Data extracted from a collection
◆ ◆ ◆ ◆ ◆ ◆ ◆

(** * ScrapLang evaluation core: values, scopes and the call protocol

    A shallow embedding of the runtime value model
    (lang/elements/commons.ts, lang/elements/values/numerics.ts,
    lang/elements/entities/variables.ts) and of the tree-walking
    evaluator (interpreter/interpreter.ts), followed by the properties
    of the language specification that concern them. *)

From Stdlib Require Import ZArith Ascii String DecimalString List.
From stdpp Require Import gmap strings.
(** * PyGUI2: the address bus and the element tree

    A shallow embedding of [bus.py], [elements.py] and the parts of
    [core.py] that the element tree calls into ([UIRoot]), followed by the
    properties of the message pump, of the node life cycle and of the
    geometry accessors.

    Python objects live in an object store indexed by object identity
    ([oid]); a method [C.m(self, a)] becomes a function [m self a] over the
    [World].  Code that can raise, or whose recursion follows the object
    graph, runs in the monad [M]: a state transformer with three outcomes,
    normal return, a raised [Exception] (the state written so far is kept),
    and [Timeout] when the recursion budget is used up.

    What the embedding leaves out or fixes:
    - there is one [AddressBus], the one [UIRoot.__init__] creates; the
      slot [has_bus] of a node says whether its [bus] attribute is set;
    - nothing is garbage collected, so a weak reference of the registry
      never dies and [_cleanup] finds nothing to purge;
    - exceptions are the subclasses of [Exception], which is what
      [_call_handler] catches; a recursion that Python would cut with
      [RecursionError] is a [Timeout] here;
    - a [pygame.Rect] is its four integers; drawing, input events and the
      frame loop are not part of the embedding. *)

From Stdlib Require Import ZArith List String Bool Lia Permutation.
Import ListNotations.
Open Scope string_scope.
Open Scope list_scope.
Open Scope Z_scope.

Set Implicit Arguments.

(** ** Python dictionaries

    A [dict] keeps its keys in insertion order; assigning to a key that is
    present keeps its position.  The broadcast order of the bus is the order
    of [_handler_cache.items()], so the order is part of the model. *)

Section Dict.
Variables (K V : Type).
Variable eqb : K -> K -> bool.

Fixpoint dict_get (k : K) (d : list (K * V)) : option V :=
  match d with
  | [] => None
  | (k', v) :: rest => if eqb k k' then Some v else dict_get k rest
  end.

Fixpoint dict_set (k : K) (v : V) (d : list (K * V)) : list (K * V) :=
  match d with
  | [] => [(k, v)]
  | (k', v') :: rest =>
      if eqb k k' then (k', v) :: rest else (k', v') :: dict_set k v rest
  end.

Fixpoint dict_pop (k : K) (d : list (K * V)) : list (K * V) :=
  match d with
  | [] => []
  | (k', v') :: rest =>
      if eqb k k' then rest else (k', v') :: dict_pop k rest
  end.

(** [d.update(other)] for a dictionary [other]. *)
Definition dict_merge (d other : list (K * V)) : list (K * V) :=
  fold_left (fun acc kv => dict_set (fst kv) (snd kv) acc) other d.
End Dict.

(** ** bus.py: messages *)

Definition BROADCAST : Z := -1.

Inductive Response : Type :=
  | R_OK | R_ERROR | R_DISPOSED
  | R_RESET | R_TERMINATE
  | R_CLEAR | R_FONT | R_VIS
  | R_GET | R_DATA.

(** Object identity of a [UIElement]. *)
Definition oid := nat.

(** Values that travel as [Packet.data] or sit in a node's [store]. *)
Inductive Atom : Type :=
  | ANone
  | AInt (z : Z)
  | ABool (b : bool)
  | AStr (s : string)
  | AFloat (millis : Z)
  | AInts (l : list Z)
  | AObj (o : oid)
  | AExt (tag : string).

Definition Dict := list (string * Atom).

Inductive PyVal : Type :=
  | VAtom (a : Atom)
  | VDict (d : Dict).

Record Packet : Type := mkPacket {
  receiver : Z;
  sender : Z;
  rs : Response;
  data : PyVal
}.

(** What [except Exception] catches. *)
Inductive Exc : Type :=
  | TypeError
  | ValueError
  | OtherError (what : string).

(** ** elements.py: the slots of a node *)

Inductive Class : Type :=
  | UIElement | UIRoot | UIFont | UIVisuals.

Definition class_name (c : Class) : string :=
  match c with
  | UIElement => "UIElement"
  | UIRoot => "UIRoot"
  | UIFont => "UIFont"
  | UIVisuals => "UIVisuals"
  end.

Record Rect : Type := mkRect { rx : Z; ry : Z; rwidth : Z; rheight : Z }.

Record Node : Type := mkNode {
  cls : Class;
  name : string;
  rect : Rect;
  parent : option oid;
  children : list oid;
  address : Z;
  visible : bool;
  redraw : bool;
  disposed : bool;
  passthrough : bool;
  cache : option oid;
  cache_r : option Rect;
  depth : Z;
  depth_max : Z;
  store : Dict;
  (* UIRoot only *)
  has_bus : bool;
  running : bool;
  fps : Z;
  bus_freq : Z;
  current_fps : Z;
  frame_count : Z
}.

Definition with_rect (v : Rect) (n : Node) : Node :=
  mkNode (cls n) (name n) v (parent n) (children n) (address n) (visible n)
    (redraw n) (disposed n) (passthrough n) (cache n) (cache_r n) (depth n)
    (depth_max n) (store n) (has_bus n) (running n) (fps n) (bus_freq n)
    (current_fps n) (frame_count n).

Definition with_parent (v : option oid) (n : Node) : Node :=
  mkNode (cls n) (name n) (rect n) v (children n) (address n) (visible n)
    (redraw n) (disposed n) (passthrough n) (cache n) (cache_r n) (depth n)
    (depth_max n) (store n) (has_bus n) (running n) (fps n) (bus_freq n)
    (current_fps n) (frame_count n).

Definition with_children (v : list oid) (n : Node) : Node :=
  mkNode (cls n) (name n) (rect n) (parent n) v (address n) (visible n)
    (redraw n) (disposed n) (passthrough n) (cache n) (cache_r n) (depth n)
    (depth_max n) (store n) (has_bus n) (running n) (fps n) (bus_freq n)
    (current_fps n) (frame_count n).

Definition with_address (v : Z) (n : Node) : Node :=
  mkNode (cls n) (name n) (rect n) (parent n) (children n) v (visible n)
    (redraw n) (disposed n) (passthrough n) (cache n) (cache_r n) (depth n)
    (depth_max n) (store n) (has_bus n) (running n) (fps n) (bus_freq n)
    (current_fps n) (frame_count n).

Definition with_redraw (v : bool) (n : Node) : Node :=
  mkNode (cls n) (name n) (rect n) (parent n) (children n) (address n)
    (visible n) v (disposed n) (passthrough n) (cache n) (cache_r n) (depth n)
    (depth_max n) (store n) (has_bus n) (running n) (fps n) (bus_freq n)
    (current_fps n) (frame_count n).
Lemma sound_run (o : op) (w : World) : sound w -> sound (run o w).
Proof.
  unfold sound. destruct o as [now d t|d t|d t]; simpl.
  - unfold addBookedSlot. destruct (bookedSlotsCollection w) as [c|] eqn:Ec.
    + intros [Hu Hd]. unfold insertOne. simpl. rewrite Hu. simpl.
      destruct (existsb (matches d t) (docs c)) eqn:Ex; simpl.
      * rewrite Ec. auto.
      * split; [reflexivity|]. rewrite distinctKeys_snoc. simpl. rewrite Hd, Ex. reflexivity.
    + simpl. rewrite Ec. auto.
  - unfold removeBookedSlot. destruct (bookedSlotsCollection w) as [c|] eqn:Ec.
    + intros [Hu Hd]. simpl. split; [exact Hu|]. apply distinctKeys_removeFirst, Hd.
    + destruct (bookedSlots w) as [m|]; [destruct (m !! d)|]; simpl; rewrite Ec; auto.
  - unfold isSlotBooked. destruct (bookedSlotsCollection w) as [c|] eqn:Ec; simpl;
      rewrite Ec; auto.
Qed.

Lemma sound_runAll (os : list op) (w : World) : sound w -> sound (runAll os w).
Proof.
  unfold runAll. revert w. induction os as [|o os IH]; simpl; [auto|].
  intros w Hw. apply IH, sound_run, Hw.
Qed.

Lemma sound_connect (srv : Server) :
  distinctKeys (docs (stored srv)) = true -> sound (connectToMongoDB srv start).
Proof.
  intros Hd. unfold sound, connectToMongoDB, createIndex.
  destruct (accepts srv); simpl; [|exact I].
  rewrite Hd. simpl. auto.
Qed.
(** * insomnia-plugin-response-cookie: the [responseCookie] template tag

    A shallow embedding of [src/index.js].  The tag reads the latest response
    of a dependent request, optionally re-sends that request first, and
    returns the value of one cookie found in the response's [Set-Cookie]
    headers.

    Conventions of the embedding.
    - JavaScript strings are [string]; the strings the plugin compares after
      lower-casing (enum values, the header name [set-cookie]) are ASCII, and
      [toLowerCase] is modelled on ASCII letters.
    - JavaScript numbers are IEEE-754 binary64 values, [spec_float] with
      precision 53 and maximal exponent 1024.
    - [undefined]/[null] is [None].
    - A [throw] is the [Throw] completion; [await] is sequencing.
    - Arrays of request ids are objects shared by reference: they live in a
      heap, and [getExtraInfo] hands out the stored reference, as the host's
      accessor returns the stored value itself.
    - The transport is any function of the request, the forwarded metadata
      and the heap; every call of it is recorded in the state. *)

From Stdlib Require Import ZArith List String Ascii Bool Lia QArith Qpower.
From Stdlib Require Import Floats.SpecFloat DecimalString.
Import ListNotations.

Local Open Scope Z_scope.
Local Open Scope string_scope.

(* ================================================================== *)
(** ** JavaScript values used by the plugin *)
(* ================================================================== *)

Module Js.

(** binary64 *)
Definition prec : Z := 53.
Definition emax : Z := 1024.

Definition number := spec_float.

Definition NaN : number := S754_nan.

(** The number denoted by an integer literal. *)
Definition of_Z (z : Z) : number := binary_normalize prec emax z 0 false.

(** [a - b] *)
Definition sub (a b : number) : number := SFsub prec emax a b.

(** [a / b] *)
Definition div (a b : number) : number := SFdiv prec emax a b.

(** [a > b]: false as soon as one side is NaN. *)
Definition gt (a b : number) : bool := SFltb b a.

(** [a == b] on numbers. *)
Definition num_eq (a b : number) : bool := SFeqb a b.

(** ToNumber of a possibly [undefined] number: [undefined] becomes NaN. *)
Definition ToNumber (v : option number) : number :=
  match v with
  | Some x => x
  | None => NaN
  end.

(** ToBoolean of a possibly absent string: [undefined] and [""] are falsy. *)
Definition truthy_string (v : option string) : bool :=
  match v with
  | None => false
  | Some s => negb (s =? "")
  end.

(** ToBoolean of a possibly absent integer: [undefined] and [0] are falsy. *)
Definition truthy_int (v : option Z) : bool :=
  match v with
  | None => false
  | Some z => negb (z =? 0)%Z
  end.

(** [v || d] for a possibly absent string [v]. *)
Definition or_string (v : option string) (d : string) : string :=
  match v with
  | Some s => if s =? "" then d else s
  | None => d
  end.

Definition lower_ascii (c : ascii) : ascii :=
  let n := nat_of_ascii c in
  if (Nat.leb 65 n && Nat.leb n 90)%bool then ascii_of_nat (n + 32) else c.

(** [s.toLowerCase()] *)
Fixpoint toLowerCase (s : string) : string :=
  match s with
  | EmptyString => EmptyString
  | String c s' => String (lower_ascii c) (toLowerCase s')
  end.

(** String(v) for a possibly absent integer. *)
Definition string_of_int (v : option Z) : string :=
  match v with
  | None => "undefined"
  | Some z => NilZero.string_of_int (Z.to_int z)
  end.

(** String(v) for a possibly absent string. *)
Definition string_of_str (v : option string) : string :=
  match v with
  | None => "undefined"
  | Some s => s
  end.

(** [l.join(sep)] on an array of strings. *)
Definition join (sep : string) (l : list string) : string :=
  String.concat sep l.

(** What a [throw] carries. *)
Inductive exn : Type :=
| Error (message : string)          (* [new Error(message)] *)
| ReferenceError (ident : string)   (* an undeclared identifier was read *)
| TypeError (prop : string).        (* [x.prop] with [x] undefined or null *)

(** Completion of an evaluation. *)
Inductive completion (A : Type) : Type :=
| Normal (a : A)
| Throw (e : exn).
Arguments Normal {A} a.
Arguments Throw {A} e.

Definition cbind {A B} (c : completion A) (k : A -> completion B)
  : completion B :=
  match c with
  | Normal a => k a
  | Throw e => Throw e
  end.

(** [l.filter(f)] where the callback may throw; elements are visited in
    index order and every element is visited. *)
Fixpoint filter {A} (f : A -> completion bool) (l : list A)
  : completion (list A) :=
  match l with
  | [] => Normal []
  | x :: l' =>
      cbind (f x) (fun b =>
      cbind (filter f l') (fun r =>
      Normal (if b then x :: r else r)))
  end.

(** [l.map(f)] where the callback may throw. *)
Fixpoint map {A B} (f : A -> completion B) (l : list A)
  : completion (list B) :=
  match l with
  | [] => Normal []
  | x :: l' =>
      cbind (f x) (fun y =>
      cbind (map f l') (fun r =>
      Normal (y :: r)))
  end.

End Js.

(* ================================================================== *)
(** ** Data model *)
(* ================================================================== *)

Module Header.
Record t := mk { name : string; value : string }.
End Header.

Module Cookie.
(** The two attributes of a tough-cookie [Cookie] the plugin reads. *)
Record t := mk { key : string; value : string }.
End Cookie.

(** A stored request; only [_id] is read. *)
Record Request := { _id : string }.

(** A stored response. *)
Record Response := {
  created : Js.number;
  statusCode : option Z;
  error : option string;
  headers : list Header.t
}.

(** The rest arguments of [run], typed as the tag's [args] declaration types
    them: a model id, a string, an enum string and a number.  A position past
    the end of the array, or holding [undefined], is [None]. *)
Record Args := {
  arg0 : option string;
  arg1 : option string;
  arg2 : option string;
  arg3 : option Js.number
}.

Record Options := {
  reqId : option string;
  cookieName : option string;
  triggerBehavior : string;
  maxAgeSeconds : option Js.number
}.

Module TriggerBehavior.
Definition Never := "never".
Definition NoHistory := "no-history".
Definition WhenExpired := "when-expired".
Definition Always := "always".
End TriggerBehavior.

Definition defaultTriggerBehaviour : string := TriggerBehavior.Never.

(** The declared [defaultValue] of the [maxAgeSeconds] argument. *)
Definition maxAgeSeconds_defaultValue : Js.number := Js.of_Z 60.

(* ================================================================== *)
(** ** State and effects *)
(* ================================================================== *)

(** Arrays of request ids are objects: a reference into the heap. *)
Definition ref := nat.
Definition Heap := list (list string).

Definition heap_get (h : Heap) (r : ref) : list string := nth r h [].

Fixpoint heap_set (h : Heap) (r : ref) (v : list string) : Heap :=
  match h, r with
  | [], _ => []
  | _ :: h', O => v :: h'
  | x :: h', S r' => x :: heap_set h' r' v
  end.

(** One invocation of [context.network.sendRequest]: its two arguments and
    the heap as it was when the call was made. *)
Record Sent := {
  sent_request : Request;
  sent_extraInfo : list (string * ref);
  sent_heap : Heap
}.

Record State := {
  heap : Heap;
  console : list string;
  sent : list Sent
}.

(** The [context] object handed to [run] by the host. *)
Record Context := {
  (* context.util.models.request.getById *)
  request_getById : string -> option Request;
  (* context.util.models.response.getLatestForRequestId *)
  response_getLatestForRequestId : string -> string -> option Response;
  (* context.context.getEnvironmentId() *)
  getEnvironmentId : string;
  (* context.context.getExtraInfo *)
  getExtraInfo : string -> option ref;
  (* context.renderPurpose *)
  renderPurpose : option string;
  (* what context.network.sendRequest answers, and what it does to the heap *)
  network_sendRequest :
    Request -> list (string * ref) -> Heap -> option Response * Heap
}.

Definition M (A : Type) : Type := State -> Js.completion A * State.

Definition ret {A} (a : A) : M A := fun st => (Js.Normal a, st).

Definition throw {A} (e : Js.exn) : M A := fun st => (Js.Throw e, st).

Definition bind {A B} (c : M A) (k : A -> M B) : M B :=
  fun st =>
    match c st with
    | (Js.Normal a, st') => k a st'
    | (Js.Throw e, st') => (Js.Throw e, st')
    end.

Definition lift {A} (c : Js.completion A) : M A := fun st => (c, st).

Notation "x <- c ;; k" := (bind c (fun x => k))
  (at level 61, c at next level, right associativity).
Notation "c ;;; k" := (bind c (fun _ => k))
  (at level 61, right associativity).

Definition logPrefix : string := "[" ++ "responseCookie" ++ " tag]".

(** [console.log(`${logPrefix} ${msg}`)] *)
Definition log (msg : string) : M unit :=
  fun st =>
    (Js.Normal tt,
     {| heap := heap st;
        console := app (console st) [logPrefix ++ " " ++ msg];
        sent := sent st |}).
(** One event, with the render and the effects that follow it.  A
    discrete event is handled by the closure of the latest render, so
    [handleSubmit] reads the current state.  [Settle k o]: the [fetch]
    of the [k]-th request in flight settles with [o].  [Probe o]: a run
    of [checkOllamaStatus] (on mount, then on its 30 s timer) ends.
    [Reload]: the page is loaded again over the same storage; the
    requests in flight go with the old page.  [None]: the event cannot
    happen (a clock reading no Date can hold, no such request in
    flight). *)
Definition step (w : World) (e : Event) : option World :=
  let s := ui w in
  let ls := storage w in
  match e with
  | ChangeInput text => Some (mkWorld (setUserInput text s) ls (inflight w))
  | Submit idNow tsNow =>
      match handleSubmit_send s idNow tsNow s with
      | None => Some w
      | Some (s', body) =>
          if valid_time idNow && valid_time tsNow
          then Some (mkWorld s' (save_effect s' ls) (inflight w ++ [body]))
          else None
      end
  | Settle k o =>
      match nth_error (inflight w) k with
      | Some _ =>
          Some (mkWorld (handleSubmit_resume o s) ls
                        (remove_nth k (inflight w)))
      | None => None
      end
  | ClearChat now =>
      if valid_time now then
        let '(s', ls') := handleClearChat now s ls in
        Some (mkWorld s' (save_effect s' ls') (inflight w))
      else None
  | SelectModel m => Some (mkWorld (setSelectedModel m s) ls (inflight w))
  | StartEditName => Some (mkWorld (setEditingName true s) ls (inflight w))
  | ChangeTempName text =>
      Some (mkWorld (setTempUserName text s) ls (inflight w))
  | SaveUserName =>
      let '(s', ls') := handleSaveUserName s ls in
      Some (mkWorld s' ls' (inflight w))
  | GenerateNewAvatars userSeed aiSeed =>
      let '(s', ls') := handleGenerateNewAvatars userSeed aiSeed s ls in
      Some (mkWorld s' ls' (inflight w))
  | Probe o =>
      Some (mkWorld (setConnectionStatus (checkOllamaStatus o) s) ls
                    (inflight w))
  | Reload now userSeed aiSeed =>
      if valid_time now then Some (mount now userSeed aiSeed ls) else None
  end.

Fixpoint run (w : World) (es : list Event) : option World :=
  match es with
  | [] => Some w
  | e :: es' =>
      match step w e with
      | Some w' => run w' es'
      | None => None
      end
  end.

(** First activation: mounting over an empty storage. *)
Definition first_activation (now : Z) (userSeed aiSeed : N) : World :=
  mount now userSeed aiSeed empty_storage.

(** The states the component can be in. *)
Definition reachable (w : World) : Prop :=
  exists now userSeed aiSeed es,
    valid_time now = true /\
    run (first_activation now userSeed aiSeed) es = Some w.

(** The values of [Date.now()] met by the submissions of a sequence of
    events, in order (a submission turned down for a blank text returns
    before reading the clock; its value is listed all the same). *)
Fixpoint submit_readings (es : list Event) : list Z :=
  match es with
  | [] => []
  | Submit idNow _ :: r => idNow :: submit_readings r
  | _ :: r => submit_readings r
  end.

◆ ◆ ◆ ◆ ◆ ◆ ◆

ASSIGNMENT: Above are some records; copy exactly the lines from the one with "(tag : string)." through the one with "UIFont | UIVisuals.", both included, and no others.

TASK OUTPUT:
  | AExt (tag : string).

Definition Dict := list (string * Atom).

Inductive PyVal : Type :=
  | VAtom (a : Atom)
  | VDict (d : Dict).

Record Packet : Type := mkPacket {
  receiver : Z;
  sender : Z;
  rs : Response;
  data : PyVal
}.

(** What [except Exception] catches. *)
Inductive Exc : Type :=
  | TypeError
  | ValueError
  | OtherError (what : string).

(** ** elements.py: the slots of a node *)

Inductive Class : Type :=
  | UIElement | UIRoot | UIFont | UIVisuals.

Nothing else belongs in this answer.